And so I guess, that’s what I mean by grace. There’s a Buddhist saying, “When the student is ready, the teacher appears.” The more I needed God, the more God was there to meet that need.
If any narrative is driven forward by the longing of its protagonists, then surely the story, the narrative of our own lives is driven forward by our longings. Just a few minutes in front of the TV will show us some of what we long for: white teeth, clean laundry, tasty snacks, and a way to pick up pet hair. It is perfectly possible to build a life around those kinds of longings, to never cultivate an awareness that our hearts and souls might yearn for something else.
But sometimes, the narrative of our own lives awakens us to those deeper longings, to the desire for healing, or connection, or redemption – the yearning that drove the Syrophoenician woman to fling herself at Jesus’ feet and claim her portion of his goodness and healing power. When the student is ready, the teacher appears. The more I needed God, the more God was there to meet that need.

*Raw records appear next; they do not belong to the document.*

(* ===== verification/Hex.v ===== *)
(** * Hexadecimal text and 256-bit integers

    The constants of [chainparams.cpp] are written as text and converted by
    two helpers of the repository that live outside [src/]:
    [ParseHex] ([utilstrencodings.cpp], used for the public keys) and the
    string constructor [uint256("0x...")] ([uint256.cpp], [SetHex], used for
    the genesis hash, the merkle root and every checkpoint).  Both are
    modelled here, on [string], character by character, as the C loops run;
    [uint256] values are integers below [2^256] with the two operators the
    source applies to them, [~] and [>>].  [ParseHex] is proved to return
    bytes, and [SetHex]'s byte loop to compute the base-16 value of the
    digits modulo [2^256] ([SetHex_hex_value]). *)

From Stdlib Require Import ZArith List String Ascii Bool Lia.
From S2P Require Import Prelude.
Import ListNotations.
Open Scope Z_scope.
Open Scope cp_scope.
Open Scope bool_scope.

(** ** Characters *)

(** [HexDigit]: the digit value of a character, or [-1]. *)
Definition HexDigit (c : ascii) : Z :=
  let n := Z.of_N (N_of_ascii c) in
  if (48 <=? n) && (n <=? 57) then n - 48              (* '0'..'9' *)
  else if (97 <=? n) && (n <=? 102) then n - 87        (* 'a'..'f' *)
  else if (65 <=? n) && (n <=? 70) then n - 55         (* 'A'..'F' *)
  else -1.

(** [isspace] of the C locale: space, \t, \n, \v, \f, \r. *)
Definition isspace (c : ascii) : bool :=
  let n := N_of_ascii c in
  (n =? 32)%N || ((9 <=? n)%N && (n <=? 13)%N).

Definition is_hex (c : ascii) : bool := negb (HexDigit c =? -1).

(** ** [ParseHex] *)

(** The loop of [ParseHex(const char* psz)]: skip white space, read two hex
    digits, push the byte [(c1 << 4) | c2]; stop at the first character
    that is not a hex digit (the terminating NUL included). *)
Fixpoint ParseHex (s : string) : list Z :=
  match s with
  | EmptyString => []
  | String c rest =>
      if isspace c then ParseHex rest
      else if HexDigit c =? -1 then []
      else match rest with
           | EmptyString => []
           | String c2 rest' =>
               if HexDigit c2 =? -1 then []
               else Z.lor (Z.shiftl (HexDigit c) 4) (HexDigit c2) :: ParseHex rest'
           end
  end.

(** ** [uint256] *)

Definition uint256_WIDTH : Z := 256.

(** A [uint256] is an integer in [[0, 2^256)]. *)
Definition uint256_ok (x : Z) : Prop := 0 <= x < 2 ^ uint256_WIDTH.

(** [operator~]: every bit of the 256 flipped. *)
Definition uint256_not (x : Z) : Z := Z.lxor x (Z.ones uint256_WIDTH).

(** [operator>>]: logical shift right (shifts of 256 or more give 0). *)
Definition uint256_shr (x : Z) (n : Z) : Z := Z.shiftr x n.

(** *** [SetHex], the [uint256(const char* )] constructor *)

Fixpoint skip_spaces (s : string) : string :=
  match s with
  | String c rest => if isspace c then skip_spaces rest else s
  | EmptyString => s
  end.

(** [if (psz[0] == '0' && tolower(psz[1]) == 'x') psz += 2;] *)
Definition skip_0x (s : string) : string :=
  match s with
  | String "0" (String x rest) =>
      if (Ascii.eqb x "x" || Ascii.eqb x "X")%bool then rest else s
  | _ => s
  end.

(** The digits from [pbegin] up to the first non-hex character. *)
Fixpoint hex_prefix (s : string) : list Z :=
  match s with
  | String c rest => if is_hex c then HexDigit c :: hex_prefix rest else []
  | EmptyString => []
  end.

(** The byte loop of [SetHex]: [rdigits] are the digits read backwards from
    the last one, [nbytes] the bytes left before [pend]; each byte takes a
    low nibble and, when a digit is left, a high nibble. *)
Fixpoint SetHex_fill (nbytes : nat) (rdigits : list Z) : list Z :=
  match nbytes, rdigits with
  | O, _ => []
  | S _, [] => []
  | S _, [lo] => [lo]
  | S n, lo :: hi :: r => Z.lor lo (Z.shiftl hi 4) :: SetHex_fill n r
  end.

(** The little-endian value of the byte array [pn]. *)
Fixpoint le_value (bytes : list Z) : Z :=
  match bytes with
  | [] => 0
  | b :: r => b + 256 * le_value r
  end.

Definition SetHex (s : string) : Z :=
  le_value (SetHex_fill 32 (rev (hex_prefix (skip_0x (skip_spaces s))))).

(** The reference reading of a digit string: its value in base 16. *)
Definition hex_value (digits : list Z) : Z :=
  fold_left (fun acc d => acc * 16 + d) digits 0.

(** ** [~uint256(0) >> n] *)

Lemma uint256_not0_shr (n : Z) :
  0 <= n <= 256 -> uint256_shr (uint256_not 0) n = Z.ones (256 - n).
Proof.
  intros H. unfold uint256_shr, uint256_not, uint256_WIDTH. rewrite Z.lxor_0_l.
  apply Z.bits_inj'. intros i Hi.
  rewrite Z.shiftr_spec by lia. rewrite !Z.testbit_ones_nonneg by lia.
  destruct (Z.ltb_spec (i + n) 256), (Z.ltb_spec i (256 - n)); auto; lia.
Qed.

Lemma pow_limit_lt (a b : Z) :
  0 <= a < b -> b <= 256 ->
  uint256_ok (uint256_shr (uint256_not 0) a) /\
  uint256_shr (uint256_not 0) b < uint256_shr (uint256_not 0) a.
Proof.
  intros Hab Hb. rewrite !uint256_not0_shr by lia.
  unfold uint256_ok, uint256_WIDTH. rewrite !Z.ones_equiv.
  assert (2 ^ (256 - b) < 2 ^ (256 - a)) by (apply Z.pow_lt_mono_r; lia).
  assert (2 ^ (256 - a) <= 2 ^ 256) by (apply Z.pow_le_mono_r; lia).
  assert (0 < 2 ^ (256 - b)) by (apply Z.pow_pos_nonneg; lia).
  lia.
Qed.

(** ** Bytes *)

(** A vector of [unsigned char]. *)
Definition bytes_ok (l : list Z) : Prop := Forall (fun b => 0 <= b < 256) l.

Lemma HexDigit_range (c : ascii) : HexDigit c = -1 \/ 0 <= HexDigit c < 16.
Proof.
  unfold HexDigit.
  destruct (Z.leb_spec 48 (Z.of_N (N_of_ascii c))), (Z.leb_spec (Z.of_N (N_of_ascii c)) 57);
  destruct (Z.leb_spec 97 (Z.of_N (N_of_ascii c))), (Z.leb_spec (Z.of_N (N_of_ascii c)) 102);
  destruct (Z.leb_spec 65 (Z.of_N (N_of_ascii c))), (Z.leb_spec (Z.of_N (N_of_ascii c)) 70);
  cbn [andb]; lia.
Qed.

Lemma lor_nibbles (lo hi : Z) :
  0 <= lo < 16 -> 0 <= hi -> Z.lor lo (Z.shiftl hi 4) = lo + 16 * hi.
Proof.
  intros Hlo Hhi. rewrite Z.shiftl_mul_pow2 by lia.
  assert (H0 : Z.land lo (hi * 2 ^ 4) = 0).
  { apply Z.bits_inj'. intros i Hi. rewrite Z.land_spec, Z.bits_0.
    destruct (Z.ltb_spec i 4).
    - rewrite Z.mul_pow2_bits_low by lia. apply andb_false_r.
    - replace (Z.testbit lo i) with false; [reflexivity|].
      rewrite <- (Z.sub_add 4 i), <- Z.div_pow2_bits by lia.
      rewrite (Z.div_small lo) by (cbn; lia). now rewrite Z.bits_0. }
  rewrite <- (Z.lxor_lor _ _ H0), <- (Z.add_nocarry_lxor _ _ H0). change (2 ^ 4) with 16. lia.
Qed.

Lemma lor_shiftl4_byte (a b : Z) :
  0 <= a < 16 -> 0 <= b < 16 -> 0 <= Z.lor (Z.shiftl a 4) b < 256.
Proof. intros Ha Hb. rewrite Z.lor_comm, lor_nibbles by lia. lia. Qed.

Lemma ParseHex_bytes_aux (s : string) :
  bytes_ok (ParseHex s) /\ forall c, bytes_ok (ParseHex (String c s)).
Proof.
  unfold bytes_ok. induction s as [|d s [IH1 IH2]].
  - split; [constructor|]. intros c. cbn. destruct (isspace c); [constructor|].
    destruct (HexDigit c =? -1); constructor.
  - split; [apply IH2|]. intros c. cbn [ParseHex].
    destruct (isspace c); [apply IH2|].
    destruct (Z.eqb_spec (HexDigit c) (-1)); [constructor|].
    destruct (Z.eqb_spec (HexDigit d) (-1)); [constructor|].
    constructor; [|exact IH1].
    apply lor_shiftl4_byte; [destruct (HexDigit_range c)|destruct (HexDigit_range d)]; lia.
Qed.

(** [ParseHex] returns bytes whatever its input. *)
Lemma ParseHex_bytes (s : string) : bytes_ok (ParseHex s).
Proof. apply ParseHex_bytes_aux. Qed.

(** ** [SetHex] against the base-16 value *)

(** The value of nibbles listed from the least significant. *)
Fixpoint nibbles_value (rdigits : list Z) : Z :=
  match rdigits with
  | [] => 0
  | d :: r => d + 16 * nibbles_value r
  end.

Definition nibbles_ok (l : list Z) : Prop := Forall (fun d => 0 <= d < 16) l.

Lemma nibbles_value_nonneg l : nibbles_ok l -> 0 <= nibbles_value l.
Proof. unfold nibbles_ok. induction 1 as [|d l Hd _ IH]; cbn [nibbles_value]; lia. Qed.

Lemma hex_value_rev (ds : list Z) : hex_value ds = nibbles_value (rev ds).
Proof.
  induction ds as [|d ds IH] using rev_ind; [reflexivity|].
  unfold hex_value in *. rewrite fold_left_app, rev_app_distr. cbn [fold_left rev app nibbles_value]. rewrite IH. ring.
Qed.

(** The byte loop of [SetHex] keeps the low [nbytes] bytes of the value. *)
Lemma SetHex_fill_value (n : nat) (l : list Z) :
  nibbles_ok l -> le_value (SetHex_fill n l) = nibbles_value l mod 2 ^ (8 * Z.of_nat n).
Proof.
  revert l. induction n as [|n IH]; intros l Hl.
  - cbn [SetHex_fill le_value]. change (8 * Z.of_nat 0) with 0. rewrite Z.pow_0_r, Z.mod_1_r. reflexivity.
  - destruct l as [|lo [|hi r]]; cbn [SetHex_fill le_value nibbles_value].
    + rewrite Z.mod_0_l; [reflexivity|]. apply Z.pow_nonzero; lia.
    + inversion Hl; subst. rewrite Z.mod_small; [lia|].
      split; [lia|]. rewrite Nat2Z.inj_succ, Z.mul_succ_r, Z.pow_add_r by lia.
      assert (0 < 2 ^ (8 * Z.of_nat n)) by (apply Z.pow_pos_nonneg; lia). change (2 ^ 8) with 256. nia.
    + inversion Hl as [|? ? Hlo Hl']; subst. inversion Hl' as [|? ? Hhi Hr]; subst.
      rewrite IH by exact Hr. rewrite lor_nibbles by lia.
      pose proof (nibbles_value_nonneg r Hr).
      replace (8 * Z.of_nat (S n)) with (8 + 8 * Z.of_nat n) by lia.
      rewrite Z.pow_add_r by lia. change (2 ^ 8) with 256.
      rewrite Z.rem_mul_r by (try apply Z.pow_pos_nonneg; lia).
      replace (lo + 16 * (hi + 16 * nibbles_value r)) with ((lo + 16 * hi) + nibbles_value r * 256) by ring.
      rewrite Z.mod_add, Z.div_add by lia.
      rewrite (Z.mod_small (lo + 16 * hi) 256), (Z.div_small (lo + 16 * hi) 256) by lia. now rewrite Z.add_0_l.
Qed.

Lemma hex_prefix_nibbles (s : string) : nibbles_ok (hex_prefix s).
Proof.
  induction s as [|c s IH]; cbn; [constructor|].
  unfold is_hex. destruct (Z.eqb_spec (HexDigit c) (-1)); cbn; [constructor|].
  constructor; [destruct (HexDigit_range c); lia|exact IH].
Qed.

(** [SetHex] agrees with reading the digits in base 16, reduced to the
    256 bits of a [uint256]. *)
Lemma SetHex_hex_value (s : string) :
  SetHex s = hex_value (hex_prefix (skip_0x (skip_spaces s))) mod 2 ^ 256.
Proof.
  unfold SetHex. rewrite SetHex_fill_value, hex_value_rev; [reflexivity|].
  unfold nibbles_ok. apply Forall_rev, hex_prefix_nibbles.
Qed.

A Christian community like ours is a community of stories – of narratives about our longing. Our desires brings us together week after week. Maybe that desire is mostly about liking the fellowship here, or enjoying the music – and there’s nothing wrong with those desires – but this community is also a place, this altar is a place, where we can open up even the secret places of our hearts, open our deepest, most aching longings and claim our portion of God’s goodness.
The more we need God, the more God is here to meet that need. The teacher is here. Are you ready?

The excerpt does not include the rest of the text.